Keeping an eye on the cash flows


By David Shapiro

The state has no money, but candidates for state office are finding plenty as we "flASHback" on the week's news that amused and confused:

• Gov. Linda Lingle sent layoff notices to 1,100 state employees and warned that things could get even worse for them. The only way they'd feel worse is if she found a way around her term limit.

• Lingle is attending a GOP governors' meeting on the Mainland. She's a natural to introduce Sarah Palin's farewell address, "It's My Party and I'll Cry If I Want To."

• Mufi Hannemann, Neil Abercrombie and James "Duke" Aiona have raised more than $2 million so far to run for governor next year. Stocks rise and fall, but there's always a bull market for buying politicians.

• After Hannemann moved $659,000 from his mayoral fund to his campaign for governor, his committee is fighting to stop Abercrombie from doing the same with $918,000 from his congressional campaign fund. They're all for a level playing field as long as the marbles roll their way.

• The city said its train stations will be custom-designed to fit surrounding neighborhoods. The civic center stop will have teller windows to make it convenient for transit lobbyists to drop off campaign donations.
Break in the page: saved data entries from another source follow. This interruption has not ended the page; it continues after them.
(** A request whose delay the cast accepts, in a world where each of the
    five calls of the handler returns. *)
Variables (api_port : string) (request : query) (d : float) (w : world).
Variables (dt0 dt1 dt2 dt3 dt4 : Q).
Variables (conn : connection) (resp : response) (cur : cursor) (u : unit).
Variable fetched : rows.

Hypothesis delay_accepted :
  py_float (py_or (get request "delay") 1) = Ok d.
Hypothesis connect_returns :
  w (Connect "example" "example" "postgres") = Returns dt0 conn.
Hypothesis get_returns :
  w (Get (Db.api_url api_port ++ "?delay=" ++ str_float (halve d))) = Returns dt1 resp.
Hypothesis cursor_returns :
  w (Cursor conn) = Returns dt2 cur.
Hypothesis execute_returns :
  w (Execute cur "SELECT pg_sleep(%s), NOW()" [halve d]) = Returns dt3 u.
Hypothesis fetchall_returns :
  w (Fetchall cur) = Returns dt4 fetched.

(** The run of the handler. *)
Lemma db_index_run :
  run w (Db.index api_port request) =
    ([{| call := Connect "example" "example" "postgres"; took := Some dt0 |};
      {| call := Get (Db.api_url api_port ++ "?delay=" ++ str_float (halve d));
         took := Some dt1 |};
      {| call := Cursor conn; took := Some dt2 |};
      {| call := Execute cur "SELECT pg_sleep(%s), NOW()" [halve d];
         took := Some dt3 |};
      {| call := Fetchall cur; took := Some dt4 |}],
     Responded ("Hi there! " ++ text resp ++ " " ++ str_rows fetched)).
Proof.
  rewrite db_index_eq. run_step.
  rewrite connect_returns. run_step.
  rewrite delay_accepted. run_step.
  rewrite get_returns. run_step.
  rewrite cursor_returns. run_step.
  rewrite execute_returns. run_step.
  rewrite fetchall_returns. reflexivity.
Qed.


(** C1, amended: in the Database variant the call to the Delay Service (with
    [d/2]) is made first and the query [pg_sleep(d/2)] is issued only after
    its response has arrived: the two are never in flight together.  The
    latency of the handler is the sum of the times its calls take, so when
    the Delay Service and [pg_sleep] each take at least [d/2] seconds it is
    at least twice [d/2]: for [d = 2] about two seconds. *)
Theorem db_calls_are_sequential (q : Q) :
  (0 <= dt0)%Q -> (0 <= dt2)%Q -> (0 <= dt4)%Q ->
  Qof (halve d) = Some q -> (q <= dt1)%Q -> (q <= dt3)%Q ->
  returned_at is_get 0 (fst (run w (Db.index api_port request))) =
    Some (0 + dt0 + dt1)%Q /\
  issued_at is_execute 0 (fst (run w (Db.index api_port request))) =
    Some (0 + dt0 + dt1 + dt2)%Q /\
  ~ in_flight_together is_get is_execute (fst (run w (Db.index api_port request))) /\
  elapsed (fst (run w (Db.index api_port request))) =
    Some (dt0 + (dt1 + (dt2 + (dt3 + (dt4 + 0)))))%Q /\
  (q + q <= dt0 + (dt1 + (dt2 + (dt3 + (dt4 + 0)))))%Q.
Proof.
  intros P0 P2 P4 Hq Q1 Q3.
  rewrite db_index_run.
  unfold in_flight_together.
  cbn [fst returned_at issued_at elapsed call took is_get is_execute].
  repeat split; try lra.
Qed.

End DbRun.


Lemma db_calls_are_sequential_witness :
  returned_at is_get 0 (fst (run lab (Db.index "8000" [("delay", "2")]))) =
    Some (0 + 0 + 1)%Q /\
  issued_at is_execute 0 (fst (run lab (Db.index "8000" [("delay", "2")]))) =
    Some (0 + 0 + 1 + 0)%Q /\
  ~ in_flight_together is_get is_execute
      (fst (run lab (Db.index "8000" [("delay", "2")]))) /\
  elapsed (fst (run lab (Db.index "8000" [("delay", "2")]))) =
    Some (0 + (1 + (0 + (1 + (0 + 0)))))%Q /\
  (1 + 1 <= 0 + (1 + (0 + (1 + (0 + 0)))))%Q.
Proof.
  apply (db_calls_are_sequential "8000" [("delay", "2")] float_two lab
           0%Q 1%Q 0%Q 1%Q 0%Q 1%nat
           {| status_code := 200; text := "slow api response" |} 1%nat tt
           {| str_rows := "[('', datetime.datetime(2020, 1, 1, 0, 0))]" |});
    try reflexivity; vm_compute; discriminate.
Defined.

(** C1, as stated, fails: for [delay=2], with a Delay Service that answers
    [delay=1.0] after exactly one second and a database whose [pg_sleep(1.0)]
    lasts exactly one second, the query is issued at the very moment the
    response of the Delay Service arrives, one second after the request, and
    the handler takes two seconds, not one. *)
Lemma db_calls_are_not_concurrent :
  calls (fst (run lab (Db.index "8000" [("delay", "2")]))) =
    [Connect "example" "example" "postgres";
     Get "http://slow_api:8000/?delay=1.0";
     Cursor 1%nat;
     Execute 1%nat "SELECT pg_sleep(%s), NOW()" [float_one];
     Fetchall 1%nat] /\
  returned_at is_get 0 (fst (run lab (Db.index "8000" [("delay", "2")]))) = Some 1%Q /\
  issued_at is_execute 0 (fst (run lab (Db.index "8000" [("delay", "2")]))) = Some 1%Q /\
  ~ in_flight_together is_get is_execute
      (fst (run lab (Db.index "8000" [("delay", "2")]))) /\
  elapsed (fst (run lab (Db.index "8000" [("delay", "2")]))) = Some 2%Q /\
  ~ (2 == 1)%Q.
Proof.
  repeat split; try reflexivity.
  - vm_compute. intros H. discriminate H.
  - intros H. discriminate H.
Qed.

(** ** The connection is left open *)

(** A run makes the calls of the program only. *)
Lemma no_close_run {R : Type} (w : world) (p : prog R) :
  no_close p -> existsb is_close (calls (fst (run w p))) = false.
Proof.
  induction 1 as [r|e|a k Ha Hk IH]; [reflexivity..|].
  cbn [run]. destruct (w a) as [dt x|dt e|].
  - specialize (IH x). destruct (run w (k x)) as [tr e].
    cbn [fst calls map existsb call] in *. now rewrite Ha.
  - cbn. now rewrite Ha.
  - cbn. now rewrite Ha.
Qed.

Lemma starts_with_run {R : Type} (w : world) (a : action) (p : prog R) :
  starts_with a p -> hd_error (calls (fst (run w p))) = Some a.
Proof.
  intros [k ->]. cbn [run]. destruct (w a) as [dt x|dt e|]; [|reflexivity..].
  destruct (run w (k x)); reflexivity.
Qed.

Lemma db_index_no_close (api_port : string) (request : query) :
  no_close (Db.index api_port request).
Proof.
  rewrite db_index_eq.
  apply no_close_call; [reflexivity|]. intros conn. cbn [bind].
  destruct (py_float (py_or (get request "delay") 1)) as [d|e];
    cbn [cast bind]; [|constructor].
  repeat (apply no_close_call; [reflexivity|]; intros ?; cbn [bind]).
  constructor.
Qed.

(** C8: on every request the Database variant begins by opening a database
    connection with [psycopg2.connect], and on no path, whatever the calls
    return or raise, does it call [close] on it: the handler ends with the
    connection still open. *)
Theorem db_index_never_closes (api_port : string) (request : query) :
  starts_with (Connect "example" "example" "postgres") (Db.index api_port request) /\
  no_close (Db.index api_port request) /\
  forall w : world,
    hd_error (calls (fst (run w (Db.index api_port request)))) =
      Some (Connect "example" "example" "postgres") /\
    existsb is_close (calls (fst (run w (Db.index api_port request)))) = false.
Proof.
  assert (Hs : starts_with (Connect "example" "example" "postgres")
                 (Db.index api_port request)).
  { rewrite db_index_eq. eexists. reflexivity. }
  pose proof (db_index_no_close api_port request) as Hn.
  repeat split; try assumption.
  - now apply starts_with_run.
  - now apply no_close_run.
Qed.

(** * Further properties of the casts *)

Lemma lstrip_spaces (s : string) : all_chars is_space s = true -> lstrip s = "".
Proof.
  induction s as [|c s IH]; cbn [all_chars lstrip]; [reflexivity|].
  intros H. apply andb_prop in H as [-> Hs]. now apply IH.
Qed.

Lemma lstrip_head (s : string) :
  lstrip s = "" \/ exists c t, lstrip s = String c t /\ is_space c = false.
Proof.
  induction s as [|c s IH]; cbn [lstrip]; [now left|].
  destruct (is_space c) eqn:Hc; [exact IH|]. right. now exists c, s.
Qed.

Lemma rstrip_head (c : ascii) (t : string) :
  is_space c = false -> exists t', rstrip (String c t) = String c t'.
Proof.
  intros Hc. cbn [rstrip]. rewrite Hc. destruct (rstrip t); eexists; reflexivity.
Qed.

Lemma rstrip_idem (s : string) : rstrip (rstrip s) = rstrip s.
Proof.
  induction s as [|c s IH]; [reflexivity|].
  cbn [rstrip]. destruct (rstrip s) as [|a r] eqn:Hr.
  - destruct (is_space c) eqn:Hc; [reflexivity|]. cbn [rstrip]. now rewrite Hc.
  - change (rstrip (String c (String a r))) with
      (match rstrip (String a r) with
       | EmptyString => if is_space c then EmptyString else String c EmptyString
       | String a' r' => String c (String a' r')
       end).
    now rewrite IH.
Qed.

(** Stripping twice is stripping once. *)
Lemma strip_idem (s : string) : strip (strip s) = strip s.
Proof.
  unfold strip. destruct (lstrip_head s) as [->|(c & t & -> & Hc)]; [reflexivity|].
  destruct (rstrip_head c t Hc) as [t' Ht]. rewrite Ht.
  cbn [lstrip]. rewrite Hc, <- Ht. apply rstrip_idem.
Qed.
• It looks like Colleen Hanabusa and Ed Case will face off for the Democratic nod to fill Abercrombie's 1st Congressional District seat, even though both live in the 2nd District. There's actually a bit of twisted Hawai'i logic to it since Mazie Hirono, the Democrat who represents the 2nd District, lives in the 1st District.

• M.R.C. Greenwood faces a financial crisis as she takes over as University of Hawai'i president. And that's just the $100 contracting dispute that has her locked out of her College Hill mansion.
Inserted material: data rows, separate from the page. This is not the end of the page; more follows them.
Lemma foldl_scatter_length {A} (f : nat → option nat) (g : nat → A) l (c : list A) :
  length (foldl (λ c i, match f i with Some k => <[k := g i]> c | None => c end) c l)
  = length c.
Proof.
  revert c. induction l as [|a l IH]; intros c; cbn; [done|].
  rewrite IH. destruct (f a); [apply length_insert|done].
Qed.

Lemma foldl_scatter_written {A} (f : nat → option nat) (g : nat → A) l (c : list A) j i :
  NoDup l → i ∈ l → f i = Some j → (∀ i', i' ∈ l → f i' = Some j → i' = i) →
  (j < length c)%nat →
  foldl (λ c i, match f i with Some k => <[k := g i]> c | None => c end) c l !! j
  = Some (g i).
Proof.
  revert c. induction l as [|a l IH]; intros c Hnd Hi Hfi Huniq Hj; cbn.
  { by apply elem_of_nil in Hi. }
  apply NoDup_cons in Hnd as [Ha Hnd].
  destruct (decide (a = i)) as [->|Hne].
  - rewrite Hfi. rewrite foldl_scatter_untouched.
    + by apply list_lookup_insert_eq.
    + intros i' Hi' Hfi'. assert (i' = i) as -> by (apply Huniq; [set_solver|done]). done.
  - apply IH; try done.
    + set_solver.
    + intros. apply Huniq; [set_solver|done].
    + destruct (f a); [by rewrite length_insert|done].
Qed.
• Community opposition may kill a housing project to get homeless people off Chinatown streets. Plan B is to use the shelter to get hookers off the street.

And the quote of the week ... from the Ethics Commission on UH spending $2 million to send 600 people, including families and guests, to the 2008 Sugar Bowl: "The Commission found no evidence of bad faith on the part of the University of Hawai'i." That's more Hawai'i logic: Lousy judgment evidence of bad faith = ainokea.